### Exercise goal
Copy verbatim the block of lines in the entries below whose first line contains "Lemma preserves_try_pass c" and whose last line contains "destruct (c s) as [r". Leave out all other lines.

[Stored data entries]

Lemma preserves_bind {A B} (c : M A) (k : A -> M B) :
  preserves f c -> (forall a, preserves f (k a)) -> preserves f (bind c k).
Proof.
  intros Hc Hk s. specialize (Hc s). unfold exec, bind in *.
  destruct (c s) as [[a|e] s'] eqn:E; simpl in *; [|done].
  rewrite <- Hc. apply Hk.
Qed.

Lemma preserves_for {A} (l : list A) body :
  (forall x, preserves f (body x)) -> preserves f (for_ l body).
Proof. intros H. induction l; simpl; [done|]. by apply preserves_bind. Qed.

Lemma preserves_try_pass c : preserves f c -> preserves f (try_pass c).
Proof. intros H s. apply H. Qed.

Lemma preserves_try_finally {A} (c : M A) fin :
  preserves f c -> preserves f fin -> preserves f (try_finally c fin).
Proof.
  intros Hc Hf s. unfold exec, try_finally. specialize (Hc s). unfold exec in Hc.
  destruct (c s) as [r s1]. simpl in Hc. specialize (Hf s1). unfold exec in Hf.
  destruct (fin s1) as [[] s2]; simpl in *; congruence.
Qed.

Lemma preserves_get_node n : preserves f (get_node n).
Proof. intros s. unfold exec, get_node. by destruct (sc_nodes s !! n). Qed.

Lemma preserves_iter_list {A} (o : option (list A)) : preserves f (iter_list o).
Proof. by destruct o. Qed.

End Preserves.

#[export] Hint Resolve preserves_ret preserves_raise preserves_gets preserves_bind
  preserves_for preserves_try_pass preserves_try_finally preserves_get_node
  preserves_iter_list : picker.

(** The undo depth changes only through [undo_open] and [undo_close]. *)
Lemma put_node_undo n nd : preserves sc_undo (put_node n nd).
Proof. done. Qed.

Lemma modify_sel_undo g : preserves sc_undo (modify (fun s => with_sel s (g s))).
Proof. done. Qed.

Lemma modify_keyed_undo g : preserves sc_undo (modify (fun s => with_keyed s (g s))).
Proof. done. Qed.

Lemma world_of_undo `{XformAlgebra} n : preserves sc_undo (world_of n).
Proof. intros s. unfold exec, world_of. by destruct (world s n). Qed.

Lemma put_node_sel n nd : preserves sc_sel (put_node n nd).
Proof. done. Qed.

Lemma modify_keyed_sel g : preserves sc_sel (modify (fun s => with_keyed s (g s))).
Proof. done. Qed.

#[export] Hint Resolve put_node_undo modify_sel_undo modify_keyed_undo world_of_undo
  put_node_sel modify_keyed_sel : picker.

(** The structural part of a frame proof: follow binds, loops, [try]
    and the branches of the code, and close the leaves from the hint
    database. *)
Ltac solve_preserves :=
  repeat (match goal with
    | |- preserves _ (bind _ _) => apply preserves_bind
    | |- preserves _ (for_ _ _) => apply preserves_for
    | |- preserves _ (try_pass _) => apply preserves_try_pass
    | |- preserves _ (try_finally _ _) => apply preserves_try_finally
    | |- preserves _ (match ?x with _ => _ end) => destruct x
    | |- preserves _ (if ?b then _ else _) => destruct b
    | |- preserves _ _ => solve [eauto with picker]
    | |- forall _, preserves _ _ => intro
    end).

Section UndoFrame.
Context `{XformAlgebra}.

### Response below
Lemma preserves_try_pass c : preserves f c -> preserves f (try_pass c).
Proof. intros H s. apply H. Qed.

Lemma preserves_try_finally {A} (c : M A) fin :
  preserves f c -> preserves f fin -> preserves f (try_finally c fin).
Proof.
  intros Hc Hf s. unfold exec, try_finally. specialize (Hc s). unfold exec in Hc.
  destruct (c s) as [r s1]. simpl in Hc. specialize (Hf s1). unfold exec in Hf.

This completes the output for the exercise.